Discussão do marco fiscal inaugura jogo político
Arrumar o tabuleiro do xadrez político em razão das suas conveniências é a maior urgência do governo Lula, que submeterá ao Congresso nos próximos dias a primeira matéria de real importância, acerca do marco fiscal. O governo anunciou oficialmente na quinta-feira (30) o novo arcabouço e prevê enviá-lo aos deputados para começar a ser analisado logo após a Páscoa. “Vamos aproveitar esse momento para mandar o texto mais claro”, afirmou o ministro da Fazenda, Fernando Haddad, na ocasião. Lira já avisou que a proposta, nitidamente dependente de ganhos adicionais com tributos, sofrerá ajustes.
Nos seus dois primeiros governos, Lula foi o protagonista absoluto de sua articulação no Congresso, atraindo e contemplando personagens de vários espectros. Desta vez, apesar de ter saído vitorioso de uma eleição muito apertada, procurou reforçar a aliança com as forças de esquerda que o apoiaram desde o primeiro turno e deixou espaços para oposição e centrão se organizarem. Analistas estão intrigados porque o presidente perdeu tempo precioso nos 100 dias de governo, na chamada de lua de mel.

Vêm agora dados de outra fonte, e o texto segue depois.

(** ** The numeric library and the dataset, as far as the trainer calls them *)

Class Backend := {
  (* the running averages Adadelta keeps *)
  acc_state : Type;
  acc_init : acc_state;
  (* nn.Embedding followed by orthogonal_ or uniform_, per table
     (0 is wi, 1 is wj): arguments init_ortho, gain, shape, table, position *)
  init_weight : bool -> Q -> nat -> nat -> nat -> nat -> nat -> Q;
  (* torch.cuda.is_available() *)
  cuda_is_available : bool;
  (* nn.MSELoss() *)
  mse_loss : list Q -> list Q -> result Q;
  (* zero_grad, backward and step: the new running averages and the new
     entries of wi and wj *)
  backward_step : acc_state -> Tensor -> Tensor -> batch -> Q -> Q -> list Q ->
                  acc_state * (nat -> nat -> Q) * (nat -> nat -> Q);
  (* str of a numpy float, str of round(mean, 5) *)
  str_float : Q -> string;
  str_round5 : option Q -> string;
  (* dataset.create_inputs_outputs(c=c) *)
  create_inputs_outputs : Q -> GeneVectorDataset -> GeneVectorDataset
}.

Record Adadelta `{Backend} := {
  steps : nat;           (* calls of step() so far *)
  acc : acc_state
}.

(** The attributes of a trainer; [self.loss], the loss function, has no
    state and is [mse_loss]. *)
Record GeneVector `{Backend} := {
  dataset : GeneVectorDataset;
  init_ortho : bool;
  output_file_name : string;
  emb_size : nat;
  emb_dimension : nat;
  batch_size : pyval;
  use_cuda : bool;
  model : GeneVectorModel;
  device : string;
  optimizer : Adadelta;
  epoch : Z;
  loss_values : list Q;
  mean_loss_values : list (option Q)
}.

Section Program.
Context `{B : Backend}.

(** ** GeneVectorModel, continued *)

(** [GeneVectorModel.__init__] *)
Definition GeneVectorModel_init (num_embeddings embedding_dim : nat) (gain : Q)
    (init_ortho : bool) : GeneVectorModel :=
  {| num_embeddings := num_embeddings;
     embedding_dim := embedding_dim;
     wi := {| shape0 := num_embeddings; shape1 := embedding_dim;
              entry := init_weight init_ortho gain num_embeddings embedding_dim 0 |};
     wj := {| shape0 := num_embeddings; shape1 := embedding_dim;
              entry := init_weight init_ortho gain num_embeddings embedding_dim 1 |};
     param_device := "cpu";
     training := true |}.

(** [nn.Module.cuda()] *)
Definition cuda (m : GeneVectorModel) : GeneVectorModel :=
  {| num_embeddings := num_embeddings m; embedding_dim := embedding_dim m;
     wi := wi m; wj := wj m; param_device := "cuda"; training := training m |}.

(** [nn.Module.eval()] *)
Definition eval (m : GeneVectorModel) : GeneVectorModel :=
  {| num_embeddings := num_embeddings m; embedding_dim := embedding_dim m;
     wi := wi m; wj := wj m; param_device := param_device m; training := false |}.

(** The line [save_embedding] writes for one entry of the mapping. *)
Definition embedding_line (w : string) (r : list Q) : string :=
  w +:+ " " +:+ str_join " " (map str_float r) +:+ nl.

Definition header_line (n d : nat) : string :=
  str_nat n +:+ " " +:+ str_nat d +:+ nl.

Definition save_embedding (self : GeneVectorModel) (id2word : list (Z * string))
    (file_name : string) (layer : Z) : Py World unit :=
  let embedding := if layer =? 0 then wi self else wj self in
  (open_w file_name ;;;
   write file_name (header_line (length id2word) (embedding_dim self)) ;;;
   for_each id2word (fun '(wid, w) =>
     r <~ lift (numpy_getitem embedding wid) ;;
     write file_name (embedding_line w r)))%py.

Antes mesmo da posse, Lula lançou dúvidas sobre o horizonte econômico e deu margem a crises políticas em razão de declarações polêmicas. Ele insistiu na tese de que “não há despesas do governo, só investimentos”, acusou empresários de não trabalhar, chamou o agronegócio de fascista e, para coroar, mandou todos esquecerem os livros de economia.
Após todos esses desgastes, que incluem ataques à independência do Banco Central (BC), o presidente ainda abriu nova frente de crises ao dizer em 21 de março que “só pensava em f...” o senador Sergio Moro (União-PR) e, dois dias depois, quando a Polícia Federal (PF) já havia desbaratado plano do crime organizado para matar o ex-juiz da Lava Jato, ele afirmou que era “visível armação” do próprio Moro. Essa atitude piorou o ambiente político de Lula no Congresso e deu munição para oposicionistas, que intensificam cobranças e até abriram uma série de pedidos de impeachment.
CPIs podem se tornar fator de desestabilização
A governabilidade de Lula depende também do desdobramento de pedidos para abertura de comissões parlamentares mistas de inquérito (CPMI), sendo a primeira sobre os atos de vandalismo de 8 de janeiro, em Brasília, que já foi protocolada e tem assinaturas suficientes. A outra, envolvendo ataques de facções criminosas, proposta semana passada, adiciona preocupação para o governo. Há grande chance da primeira, que vai investigar os culpados e os omissos no episódio na Praça dos Três Poderes, seja instalada tão logo seja realizada a sessão inaugural do Congresso de 2023.
Leandro Gabiati, professor de Ciências Políticas e diretor da Dominium Consultoria, afirmou que as CPIs sempre causam problemas para o governo e, por isso, não são bem-vistas pelos presidentes da República. Ele explicou que, como o governo precisa discutir a reforma tributária, o novo marco fiscal e aprovar medidas provisórias complexas, quaisquer investigações agora seriam grande desperdício de energia.
No entanto, Gabiati acredita que pode haver uma reviravolta na conjuntura política que esvazie a CPMI de 8 de janeiro. Ele argumenta que o governo está concentrando seus esforços em sua agenda econômica e que nem os presidentes das duas casas legislativas querem perder a atenção do plenário para as comissões de inquérito.
Assim, Gabiati entende que os embates acalorados vistos nos últimos dias nas comissões permanentes da Câmara entre governistas e oposicionistas deram uma amostra do tumulto que as CPIs podem gerar. “Essa realidade fará com que os políticos mais moderados costurem acordos e entrem em campo para costurar acordos e evitar que a comissões de inquérito contaminem ainda mais o ambiente político”, disse.